(** The probe of transparency-maker.js and transparent-gif-creator.js
    makes the same calls with the same answers, in the same order, and
    ends in the same state with the same result as the first-success
    walk over the specified steps. *)
Lemma TM_checkDependencies_refines (s : Proc World) :
  same_but_console
    (TransparencyMaker.checkDependencies host s)
    (first_success host (probe_steps (env_MAGICK_PATH host)) s).
Proof.
  unfold TransparencyMaker.checkDependencies, probe_steps.
  cbn [app first_success]. run. apply sbc_prepend.
  destruct (fst (host_exec host "magick -version" (world s))) as [e1|];
    [|run; apply sbc_log_l, sbc_refl].
  run. apply sbc_prepend.
  match goal with |- context [fst (host_exec host "convert -version" ?w)] =>
    destruct (fst (host_exec host "convert -version" w)) as [e2|] end;
    [|run; apply sbc_log_l, sbc_refl].
  destruct (truthy (env_MAGICK_PATH host)).
  - cbn [app first_success]. run. apply sbc_prepend.
    match goal with |- context [if ?b then _ else _] => destruct b end.
    + run. apply sbc_log_l, sbc_refl.
    + run. apply TM_search_refines.
  - cbn [app]. run. apply TM_search_refines.
Qed.

(** What the first-success walk leaves in process-wide state. *)
Lemma first_success_records (steps : list ProbeStep) (s : Proc World) :
  plain_queries steps ->
  let r := first_success host steps s in
  (exists p, res r = Value (Some "imagemagick-path")
             /\ In (PathCheck p) steps
             /\ In (EvExistsSync p true) (events r)
             /\ imageMagickPath (final r) = Some (quoted p))
  \/ (exists tool, res r = Value tool
                   /\ tool <> Some "imagemagick-path"
                   /\ imageMagickPath (final r) = imageMagickPath s).
Proof.
  revert s. induction steps as [|[command tool|p] steps IH]; intros s Hplain; cbn zeta.
  - right. exists None. repeat split. discriminate.
  - inversion Hplain as [|? ? Htool Hrest]; subst.
    cbn [first_success]. run.
    destruct (fst (host_exec host command (world s))).
    + destruct (IH (with_world s (snd (host_exec host command (world s)))) Hrest)
        as [(p & Hr & Hin & Hev & Hg) | (t & Hr & Ht & Hg)].
      * left. exists p. repeat split; try assumption; [now right | now right].
      * right. exists t. now repeat split.
    + right. exists (Some tool). repeat split. congruence.
  - inversion Hplain as [|? ? _ Hrest]; subst.
    cbn [first_success]. run.
    destruct (fst (host_existsSync host p (world s))) eqn:Hp.
    + left. exists p. run. repeat split; now left.
    + destruct (IH (with_world s (snd (host_existsSync host p (world s)))) Hrest)
        as [(p' & Hr & Hin & Hev & Hg) | (t & Hr & Ht & Hg)].
      * left. exists p'. repeat split; try assumption; [now right | now right].
      * right. exists t. now repeat split.
Qed.

Lemma probe_steps_plain (magickPath : option string) : plain_queries (probe_steps magickPath).
Proof.
  unfold plain_queries, probe_steps.
  repeat (apply Forall_cons; [discriminate|]).
  apply Forall_app. split; [destruct (truthy magickPath); repeat constructor|].
  apply Forall_app. split; repeat constructor; discriminate.
Qed.

Lemma In_silent (ev : Event) (evs : list Event) : In ev (silent evs) -> In ev evs.
Proof. unfold silent. intros H. now apply filter_In in H. Qed.

End ProbeOrder.

(* ================================================================== *)
(** * The backend functions, call by call                              *)
(* ================================================================== *)

Section Backends.
Context {World : Type} (host : Host World).

Lemma bind_writeFileSync {B} (p c : string) (k : unit -> M World B) (s : Proc World) :
  bind (writeFileSync host p c) k s
  = match fst (host_writeFileSync host p c (world s)) with
    | None =>
        prepend [EvWriteFileSync p c None]
          (k tt (with_world s (snd (host_writeFileSync host p c (world s)))))
    | Some e =>
        mkRun [EvWriteFileSync p c (Some e)]
              (with_world s (snd (host_writeFileSync host p c (world s)))) (Throw e)
    end.
Proof.
  unfold bind, writeFileSync.
  now destruct (host_writeFileSync host p c (world s)) as [[e|] w].
Qed.

Lemma bind_unlinkSync {B} (p : string) (k : unit -> M World B) (s : Proc World) :
  bind (unlinkSync host p) k s
  = match fst (host_unlinkSync host p (world s)) with
    | None =>
        prepend [EvUnlinkSync p None]
          (k tt (with_world s (snd (host_unlinkSync host p (world s)))))
    | Some e =>
        mkRun [EvUnlinkSync p (Some e)]
              (with_world s (snd (host_unlinkSync host p (world s)))) (Throw e)
    end.
Proof.
  unfold bind, unlinkSync.
  now destruct (host_unlinkSync host p (world s)) as [[e|] w].
Qed.

Lemma bind_mkdirSync {B} (p : string) (k : unit -> M World B) (s : Proc World) :
  bind (mkdirSync host p) k s
  = match fst (host_mkdirSync host p (world s)) with
    | None =>
        prepend [EvMkdirSync p None]
          (k tt (with_world s (snd (host_mkdirSync host p (world s)))))
    | Some e =>
        mkRun [EvMkdirSync p (Some e)]
              (with_world s (snd (host_mkdirSync host p (world s)))) (Throw e)
    end.
Proof.
  unfold bind, mkdirSync.
  now destruct (host_mkdirSync host p (world s)) as [[e|] w].
Qed.

Lemma bind_readdirSync {B} (p : string) (k : list string -> M World B) (s : Proc World) :
  bind (readdirSync host p) k s
  = match fst (host_readdirSync host p (world s)) with
    | Ok files =>
        prepend [EvReaddirSync p (Ok files)]
          (k files (with_world s (snd (host_readdirSync host p (world s)))))
    | Thrown e =>
        mkRun [EvReaddirSync p (Thrown e)]
              (with_world s (snd (host_readdirSync host p (world s)))) (Throw e)
    end.
Proof.
  unfold bind, readdirSync.
  now destruct (host_readdirSync host p (world s)) as [[files|e] w].
Qed.

(** A backend call whose executor ends with a value fulfils its promise
    after the executor's events; one whose executor throws rejects it. *)
Lemma promise_Value {A} (backend : Backend) (b : string) (body : M World A)
  (s : Proc World) (v : A) :
  res (body s) = Value v ->
  promise backend b body s
  = mkRun (EvCall backend b :: events (body s) ++ [EvSettled backend b true])
          (final (body s)) (Value v).
Proof.
  intros H. unfold promise. rewrite bind_emit. unfold try_catch.
  rewrite (bind_Value _ _ _ _ H). run. reflexivity.
Qed.

Lemma promise_Throw {A} (backend : Backend) (b : string) (body : M World A)
  (s : Proc World) (e : Error) :
  res (body s) = Throw e ->
  promise backend b body s
  = mkRun (EvCall backend b :: events (body s) ++ [EvSettled backend b false])
          (final (body s)) (Throw e).
Proof.
  intros H. unfold promise. rewrite bind_emit. unfold try_catch.
  rewrite (bind_Throw _ _ _ _ H). cbn [res events final]. run.
  reflexivity.
Qed.

End Backends.

Section Backends2.
Context {World : Type} (host : Host World).

(** [createGifWithImageMagick], in full. *)
Lemma GC_ImageMagick_run (b : string) (frames : list Frame) (s : Proc World) :
  let out := path_join host GifCreator.outputDir (b ++ ".gif") in
  let command := gif_primary_command (imageMagickPath s) frames out in
  let s' := with_world s (snd (host_exec host command (world s))) in
  GifCreator.createGifWithImageMagick host b frames s
  = match fst (host_exec host command (world s)) with
    | None =>
        mkRun [ EvCall ImageMagick b; EvExec command None;
                EvLog ("✓ Created: " ++ b ++ ".gif ("
                       ++ show_nat (List.length frames) ++ " frames)");
                EvSettled ImageMagick b true ] s' (Value out)
    | Some e =>
        mkRun [ EvCall ImageMagick b; EvExec command (Some e);
                EvError ("Error creating GIF for " ++ b ++ ": " ++ e);
                EvSettled ImageMagick b false ] s' (Throw e)
    end.
Proof.
  cbv zeta. unfold GifCreator.createGifWithImageMagick, gif_primary_command.
  match goal with |- promise _ _ ?body s = _ => set (bd := body) end.
  match goal with |- context [host_exec host ?c (world s)] => set (cmd := c) end.
  assert (Hbd : bd s = prepend [EvExec cmd (fst (host_exec host cmd (world s)))]
            (match fst (host_exec host cmd (world s)) with
             | Some e => mkRun [EvError ("Error creating GIF for " ++ b ++ ": " ++ e)]
                               (with_world s (snd (host_exec host cmd (world s)))) (Throw e)
             | None => mkRun [EvLog ("✓ Created: " ++ b ++ ".gif ("
                                      ++ show_nat (List.length frames) ++ " frames)")]
                             (with_world s (snd (host_exec host cmd (world s))))
                             (Value (path_join host GifCreator.outputDir (b ++ ".gif")))
             end)).
  { unfold bd. rewrite bind_get. fold cmd. rewrite bind_exec.
    destruct (fst (host_exec host cmd (world s))); run; reflexivity. }
  destruct (fst (host_exec host cmd (world s))) as [e|] eqn:He.
  - rewrite (promise_Throw _ _ _ _ e); rewrite Hbd; reflexivity.
  - rewrite (promise_Value _ _ _ _ (path_join host GifCreator.outputDir (b ++ ".gif")));
      rewrite Hbd; reflexivity.
Qed.

(** [createTransparentGifWithImageMagick], in full. *)
Lemma TG_ImageMagick_run (b : string) (frames : list Frame) (s : Proc World) :
  let out := path_join host TransparentGifCreator.outputDir (b ++ ".gif") in
  let command := transparent_primary_command (imageMagickPath s) frames out in
  let s' := with_world s (snd (host_exec host command (world s))) in
  TransparentGifCreator.createTransparentGifWithImageMagick host b frames s
  = match fst (host_exec host command (world s)) with
    | None =>
        mkRun [ EvCall ImageMagick b; EvExec command None;
                EvLog ("Created: " ++ b ++ ".gif ("
                       ++ show_nat (List.length frames) ++ " frames with transparency)");
                EvSettled ImageMagick b true ] s' (Value out)
    | Some e =>
        mkRun [ EvCall ImageMagick b; EvExec command (Some e);
                EvError ("Error creating transparent GIF for " ++ b ++ ": " ++ e);
                EvSettled ImageMagick b false ] s' (Throw e)
    end.
Proof.
  cbv zeta.
  unfold TransparentGifCreator.createTransparentGifWithImageMagick,
    transparent_primary_command.
  match goal with |- promise _ _ ?body s = _ => set (bd := body) end.
  match goal with |- context [host_exec host ?c (world s)] => set (cmd := c) end.
  assert (Hbd : bd s = prepend [EvExec cmd (fst (host_exec host cmd (world s)))]
            (match fst (host_exec host cmd (world s)) with
             | Some e => mkRun [EvError ("Error creating transparent GIF for " ++ b ++ ": " ++ e)]
                               (with_world s (snd (host_exec host cmd (world s)))) (Throw e)
             | None => mkRun [EvLog ("Created: " ++ b ++ ".gif ("
                                      ++ show_nat (List.length frames)
                                      ++ " frames with transparency)")]
                             (with_world s (snd (host_exec host cmd (world s))))
                             (Value (path_join host TransparentGifCreator.outputDir (b ++ ".gif")))
             end)).
  { unfold bd. rewrite bind_get. fold cmd. rewrite bind_exec.
    destruct (fst (host_exec host cmd (world s))); run; reflexivity. }
  destruct (fst (host_exec host cmd (world s))) as [e|] eqn:He.
  - rewrite (promise_Throw _ _ _ _ e); rewrite Hbd; reflexivity.
  - rewrite (promise_Value _ _ _ _
               (path_join host TransparentGifCreator.outputDir (b ++ ".gif")));
      rewrite Hbd; reflexivity.
Qed.
(** C10.  An entry whose key has a dotted target that does not split into
    exactly two segments changes nothing and raises nothing: the mapper
    returns what it returns without the entry, and the empty object when the
    entry is alone. *)
Theorem mapParameters_ignores_deep_target this key mappedKey v pre post :
  get (knownMappings this) key = Own mappedKey ->
  includes_dot mappedKey = true ->
  length (split_dot mappedKey) <> 2%nat ->
  mapParameters Date_parse this (pre ++ (key, v) :: post)
  = mapParameters Date_parse this (pre ++ post)
  /\ mapParameters Date_parse this [(key, v)] = Return [].
Proof.
  intros Hget Hdot Hlen.
  assert (Hstep : forall acc,
             mapParameters_step Date_parse this acc (key, v) = Return acc).
  { intros [result unmapped]. unfold mapParameters_step.
    destruct (nullish v); [reflexivity|].
    rewrite Hget.
    pose proof (includes_dot_nonempty _ Hdot) as Hne.
    apply String.eqb_neq in Hne. rewrite Hne, Hdot. simpl.
    unfold handleNestedParameter.
    destruct (split_dot mappedKey) as [|p [|c [|x l]]]; simpl in *;
      try reflexivity.
    now destruct Hlen. }
  split.
  - now apply mapParameters_skip.
  - apply (mapParameters_skip this [] (key, v) [] Hstep).
Qed.
(** * image-downloader: link extraction, download pipeline, image
      normalisation and upload manifest

    A shallow embedding of [libs/image_manager.py] (class [ImageManager]) and
    of [libs/azure_manager.py] (method [_generate_csv_from_files]), followed by
    the properties of the specification that were checked against them.

    Python values are embedded as follows: [int] as [Z], [str] as [string],
    a two-element list [[name, link]] as a pair, a list as [list], an insertion
    ordered [dict] as an association list, a raised exception as the [Raise]
    branch of [Result]. *)

From Stdlib Require Import ZArith List String Ascii Bool Lia.
From Stdlib Require Import DecimalString.
From Stdlib Require DecimalZ Permutation.
Import ListNotations.

Local Open Scope string_scope.
Local Open Scope list_scope.
Local Open Scope Z_scope.

(** String concatenation (Python's [+] on [str]); [++] is kept for lists. *)
Infix "+:+" := String.append (at level 60, right associativity).

(** ** Python built-ins used by the two modules *)

Module Py.

(** [str(n)] for an [int]. *)
Definition str (n : Z) : string := NilEmpty.string_of_int (Z.to_int n).

(** [s.startswith(p)]. *)
Fixpoint startswith (p s : string) : bool :=
  match p, s with
  | EmptyString, _ => true
  | String _ _, EmptyString => false
  | String a p', String b s' => Ascii.eqb a b && startswith p' s'
  end.

(** [sub in s] for two strings. *)
Fixpoint contains (sub s : string) : bool :=
  startswith sub s
  || match s with
     | EmptyString => false
     | String _ s' => contains sub s'
     end.

(** [s.split(c)] for a one-character separator [c]; never empty. *)
Fixpoint split (c : ascii) (s : string) : list string :=
  match s with
  | EmptyString => [EmptyString]
  | String a s' =>
      if Ascii.eqb a c then EmptyString :: split c s'
      else match split c s' with
           | h :: t => String a h :: t
           | [] => [String a EmptyString]
           end
  end.

(** [l[0]] and [l[-1]] on the result of [split] (which is never empty). *)
Definition first (l : list string) : string := hd EmptyString l.
Definition last (l : list string) : string := List.last l EmptyString.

# # # #

**Work request**
All lines above that include the word "EvLog" must be copied into the answer.

**Result for this exercise**
                EvLog ("✓ Created: " ++ b ++ ".gif ("
             | None => mkRun [EvLog ("✓ Created: " ++ b ++ ".gif ("
                EvLog ("Created: " ++ b ++ ".gif ("
             | None => mkRun [EvLog ("Created: " ++ b ++ ".gif ("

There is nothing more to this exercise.